Making money streaming video for free through an ad-supported model is hard. Just ask Google's (Nasdaq: GOOG) YouTube, which continues to make strides in monetizing its website but it will never be the high-margin business that Google's flagship search engine has become. Bandwidth isn't cheap, and there's a limited pool of display advertisers. Youku also pays for a lot of its professionally produced content.
Youku has turned to Tinseltown for a new revenue stream. DreamWorks Animation (Nasdaq: DWA) and Time Warner (NYSE: TWX) have gotten behind the Youku Premium pay-per-stream venture, though Youku will probably be as successful as YouTube has been to get folks to pay up for content. Youku's growth will continue to be tied to the willingness of advertisers to pay more to reach the Internet television website's growing audience.

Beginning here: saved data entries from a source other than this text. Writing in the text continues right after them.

(* ===== verification/CAS.v ===== *)
(** * Content-addressed storage (internal/storage/cas.go, shuffler.go)

    Blobs live at BaseDir/ab/cd/<hash>.  The engine keeps an in-memory cache
    of the hashes it has seen on disk; [cas_inv] says what ties the three
    together and every operation of the engine is shown to preserve it. *)

From S2P Require Import Prelude GoStrings FileSys CryptoPrims.

#[local] Open Scope string_scope.
#[local] Open Scope Z_scope.

Section CAS.
Context `{CryptoPrims}.

Record CASEngine := mkCAS { BaseDir : string; existCache : gset string }.

Definition NewCASEngine (env : os_env) (baseDir : string) : result CASEngine :=
  if mkdir_ok env then Ok (mkCAS baseDir ∅) else Err (err_os "mkdir").

Definition is_hex_char (c : Ascii.ascii) : bool :=
  ascii_in "0" "9" c || ascii_in "a" "f" c || ascii_in "A" "F" c.

Definition IsValidHash (hash : string) : bool :=
  (slen hash =? 64) && string_forallb is_hex_char hash.

(** BaseDir with the separator [Path] adds unless it is empty or ends in one. *)
Definition base_prefix (base : string) : string :=
  match base with
  | "" => ""
  | _ => if HasSuffix base "/" then base else base +:+ "/"
  end.

Definition hash_dirs (hash : string) : string :=
  slice hash 0 2 +:+ "/" +:+ slice hash 2 4 +:+ "/" +:+ hash.

Definition Path (c : CASEngine) (hash : string) : string :=
  if IsValidHash hash then base_prefix (BaseDir c) +:+ hash_dirs hash
  else Join [BaseDir c; "invalid_hash"].

Definition set_cache (c : CASEngine) (s : gset string) : CASEngine := mkCAS (BaseDir c) s.

Definition Exists (c : CASEngine) (fs : FS) (hash : string) : CASEngine * bool :=
  if negb (IsValidHash hash) then (c, false)
  else if bool_decide (hash ∈ existCache c) then (c, true)
  else if fs_exists fs (Path c hash) then (set_cache c ({[hash]} ∪ existCache c), true)
  else (c, false).

Definition Invalidate (c : CASEngine) (hash : string) : CASEngine :=
  set_cache c (existCache c ∖ {[hash]}).

Definition ClearCache (c : CASEngine) : CASEngine := set_cache c ∅.

(** The hash of a file's contents, as the engine names it. *)
Definition content_hash (b : bytes) : string := EncodeToString (sha256 b).

Definition ComputeHash (env : os_env) (fs : FS) (filePath : string) : result string :=
  match fs_read env fs filePath with
  | Ok b => Ok (content_hash b)
  | Err e => Err e
  end.

(** The fallback for a rename across devices: copy, then remove. *)
Definition copy_across (env : os_env) (fs : FS) (tempPath destPath : string)
  : FS * option gerror :=
  match fs !! tempPath with
  | None => (fs, Some (err_os "rename"))
  | Some f =>
      if create_ok env then
        match copy_fails env with
        | Some n =>
            (fs_remove env (<[destPath := mkFile (ztake n (f_data f)) (env_now env)]> fs) destPath,
             Some (err_os "copy"))
        | None =>
            (* the errors of Sync and Close are ignored *)
            let kept := match flush_fails env with Some n => ztake n (f_data f) | None => f_data f end in
            (fs_remove env (<[destPath := mkFile kept (env_now env)]> fs) tempPath, None)
        end
      else (fs, Some (err_os "rename"))
  end.

Definition MoveToCASWithStatus (env : os_env) (c : CASEngine) (fs : FS) (tempPath : string)
  : CASEngine * FS * result (string * bool) :=
  match ComputeHash env fs tempPath with
  | Err e => (c, fs, Err e)
  | Ok hash =>
      let destPath := Path c hash in
      let '(c1, present) := Exists c fs hash in
      if present then (c1, fs_remove env fs tempPath, Ok (hash, true))
      else if negb (mkdir_ok env) then (c1, fs, Err (err_os "mkdir"))
      else
        let '(fs1, err) :=
          match fs_rename env fs tempPath destPath with
          | Some fs1 => (fs1, None)
          | None => copy_across env fs tempPath destPath
          end in
        match err with
        | Some e => (c1, fs1, Err e)
        | None => (set_cache c1 ({[hash]} ∪ existCache c1), fs1, Ok (hash, false))
        end
  end.

Definition MoveToCAS (env : os_env) (c : CASEngine) (fs : FS) (tempPath : string)
  : CASEngine * FS * result string :=
  let '(c1, fs1, r) := MoveToCASWithStatus env c fs tempPath in
  (c1, fs1, match r with Ok (hash, _) => Ok hash | Err e => Err e end).

(** TotalCapacity picks the directory it asks the operating system about;
    [statfs] and [stat_dir] are the system calls. *)
Definition TotalCapacity (stat_dir : string -> bool) (parent : string -> string)
    (statfs : string -> result Z) (c : CASEngine) : result Z :=
  let dir := if String.eqb (BaseDir c) "" then "." else BaseDir c in
  let dir := if stat_dir dir then dir
             else if stat_dir (parent dir) then parent dir else "." in
  statfs dir.

(** ** shuffler.go *)

(** The jitter in seconds from eight random bytes read as a uint64. *)
Definition jitter_secs (r : Z) : Z := 3600 + u64 r mod (7 * 24 * 3600 - 3600).

(** [rnd] is the random number drawn for each file; [chtimes] says whether
    its [os.Chtimes] succeeds. *)
Definition ShufflePaths (now : Z) (rnd : string -> Z) (chtimes : string -> bool)
    (cas : option CASEngine) (fs : FS) : FS :=
  match cas with
  | None => fs
  | Some c =>
      if String.eqb (BaseDir c) "" then fs
      else
        map_imap (fun path f =>
          Some (if HasPrefix path (base_prefix (BaseDir c)) && chtimes path
                then mkFile (f_data f) (now - jitter_secs (rnd path) * 1000000000)
                else f)) fs
  end.

(** ** The invariant *)

(** Every blob under a hash has that hash, and every cached hash is on disk. *)
Definition cas_inv (c : CASEngine) (fs : FS) : Prop :=
  (forall h f, IsValidHash h = true -> fs !! Path c h = Some f -> content_hash (f_data f) = h) /\
  (forall h, h ∈ existCache c -> IsValidHash h = true /\ is_Some (fs !! Path c h)).

(** A path the engine does not use for blobs. *)
Definition outside_cas (c : CASEngine) (p : string) : Prop :=
  forall h, IsValidHash h = true -> p <> Path c h.

End CAS.

(** ** Lemmas *)

Section CASFacts.
Context `{CryptoLaws}.

Lemma slice_len s i j :
  (i <= j <= String.length s)%nat -> String.length (slice s i j) = (j - i)%nat.
Proof.
  unfold slice. revert i j. induction s as [|a s IH]; intros i j Hij; simpl in *.
  { by assert (i = 0%nat /\ j = 0%nat) as [-> ->] by lia. }
  destruct i as [|i].
  - destruct j as [|j]; [done|]. simpl. f_equal. specialize (IH 0%nat j ltac:(lia)).
    rewrite Nat.sub_0_r in IH. rewrite IH. lia.
  - destruct j as [|j]; [lia|]. simpl. apply IH. lia.
Qed.

Lemma slice_forallb p s i j : string_forallb p s = true -> string_forallb p (slice s i j) = true.
Proof.
  unfold slice. generalize (j - i)%nat as n. revert i.
  induction s as [|a s IH]; intros i n Hs; [by destruct i, n|].
  cbn in Hs. apply andb_true_iff in Hs as [Ha Hs].
  destruct i as [|i]; [|by apply IH]. destruct n as [|n]; [done|].
  simpl. rewrite Ha. by apply IH.
Qed.

Lemma hash_dirs_inj h1 h2 :
  slen h1 = 64 -> slen h2 = 64 -> hash_dirs h1 = hash_dirs h2 -> h1 = h2.
Proof.
  unfold hash_dirs, slen. intros H1 H2 He.
  assert (forall a b u v : string, String.length a = String.length b -> a +:+ u = b +:+ v -> u = v) as Hinj.
  { induction a as [|x a IH]; intros [|y b] u v; try done. intros [= Hl] [= -> Hr]. by eapply IH. }
  apply Hinj in He; [|rewrite !slice_len by lia; done].
  apply Hinj in He; [|done]. apply Hinj in He; [|rewrite !slice_len by lia; done].
  by apply Hinj in He.
Qed.

Lemma IsValidHash_len h : IsValidHash h = true -> slen h = 64.
Proof. unfold IsValidHash. intros [Hl _]%andb_true_iff. lia. Qed.

Lemma Path_inj c h1 h2 :
  IsValidHash h1 = true -> IsValidHash h2 = true -> Path c h1 = Path c h2 -> h1 = h2.
Proof.
  intros H1 H2. unfold Path. rewrite H1, H2. intros He%app_inj_r.
  apply hash_dirs_inj; auto using IsValidHash_len.
Qed.

Lemma Path_set_cache c s h : Path (set_cache c s) h = Path c h.
Proof. done. Qed.

Lemma hex_digit_hex n : 0 <= n < 16 -> is_hex_char (hex_digit n) = true.
Proof. by apply (below_forallb 16 (fun n => is_hex_char (hex_digit n))). Qed.

Lemma hex_all b : Forall is_byte b -> string_forallb is_hex_char (EncodeToString b) = true.
Proof.
  induction 1 as [|x b Hx _ IH]; [done|]. unfold is_byte in Hx.
  change (EncodeToString (x :: b)) with
    (String (hex_digit (x / 16)) (String (hex_digit (x mod 16)) (EncodeToString b))).
  cbn [string_forallb]. rewrite IH, !hex_digit_hex; [done|apply Z.mod_pos_bound; lia|].
  split; [apply Z.div_pos; lia|apply Z.div_lt_upper_bound; lia].
Qed.

Lemma content_hash_valid b : IsValidHash (content_hash b) = true.
Proof.
  unfold IsValidHash, content_hash, slen. rewrite EncodeToString_len, hex_all by apply sha256_byte.
  pose proof (sha256_len b) as Hl. unfold zlen in Hl.
  replace (Z.of_nat (2 * length (sha256 b))) with 64 by lia. done.
Qed.

Lemma Exists_spec c fs h c' b :
  cas_inv c fs -> Exists c fs h = (c', b) ->
  cas_inv c' fs /\ BaseDir c' = BaseDir c /\
  (IsValidHash h = true -> (b = true <-> is_Some (fs !! Path c h))).
Proof.
  intros [Hb Hc]. unfold Exists. destruct (IsValidHash h) eqn:Hv; cbn [negb].
  2:{ intros [= <- <-]. split; [done|]. by split. }
  destruct (bool_decide_reflect (h ∈ existCache c)) as [Hin|Hin].
  { intros [= <- <-]. split; [done|]. split; [done|]. intros _. split; [|done].
    intros _. by apply Hc. }
  destruct (fs_exists fs (Path c h)) eqn:He; intros [= <- <-].
  - apply fs_exists_spec in He. split; [|split; [done|by intros _]]. split; [done|].
    intros h'. rewrite Path_set_cache. cbn [existCache set_cache].
    rewrite elem_of_union, elem_of_singleton. intros [->|Hh']; [done|by apply Hc].
  - split; [done|]. split; [done|]. intros _. split; [done|].
    intros Hs%fs_exists_spec. congruence.
Qed.

(** Adding the blob under its own hash. *)
Lemma cas_inv_insert c fs b t :
  cas_inv c fs -> let h := content_hash b in
  cas_inv (set_cache c ({[h]} ∪ existCache c)) (<[Path c h := mkFile b t]> fs).
Proof.
  intros [Hb Hc] h. split; intros h'; rewrite ?Path_set_cache.
  - intros f Hv. destruct (decide (h = h')) as [<-|Hne].
    + rewrite lookup_insert_eq. by intros [= <-].
    + rewrite lookup_insert_ne; [by apply Hb|].
      intros Hp%Path_inj; [done|apply content_hash_valid|done].
  - cbn [existCache set_cache]. rewrite elem_of_union, elem_of_singleton. intros [->|Hh'].
    + split; [apply content_hash_valid|]. by rewrite lookup_insert_eq.
    + apply Hc in Hh' as [Hv Hs]. split; [done|]. destruct (decide (h = h')) as [<-|Hne].
      * by rewrite lookup_insert_eq.
      * rewrite lookup_insert_ne; [done|]. intros Hp%Path_inj; [done|apply content_hash_valid|done].
Qed.

(** Paths outside the store do not matter to the invariant. *)
Lemma cas_inv_agree c fs fs' :
  (forall h, IsValidHash h = true -> fs' !! Path c h = fs !! Path c h) ->
  cas_inv c fs -> cas_inv c fs'.
Proof.
  intros He [Hb Hc]. split.
  - intros h f Hv. rewrite He by done. by apply Hb.
  - intros h Hh. apply Hc in Hh as [Hv Hs]. split; [done|]. by rewrite He.
Qed.

Lemma cas_inv_remove_outside env c fs p :
  outside_cas c p -> cas_inv c fs -> cas_inv c (fs_remove env fs p).
Proof.
  intros Ho. apply cas_inv_agree. intros h Hv. apply fs_remove_ne. by apply Ho.
Qed.

End CASFacts.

Youku is targeting 90% to 100% in revenue growth for the current quarter, a slight deceleration from its triple-digit pace of the past. Clearly, this is still an impressive growth rate, though Youku's still lofty valuation begs for profitability to begin entering the picture around here.
Narrower deficits are moving Youku in the right direction, but now it needs to get to the finish line before it becomes the next of the many busted Chinese IPOs.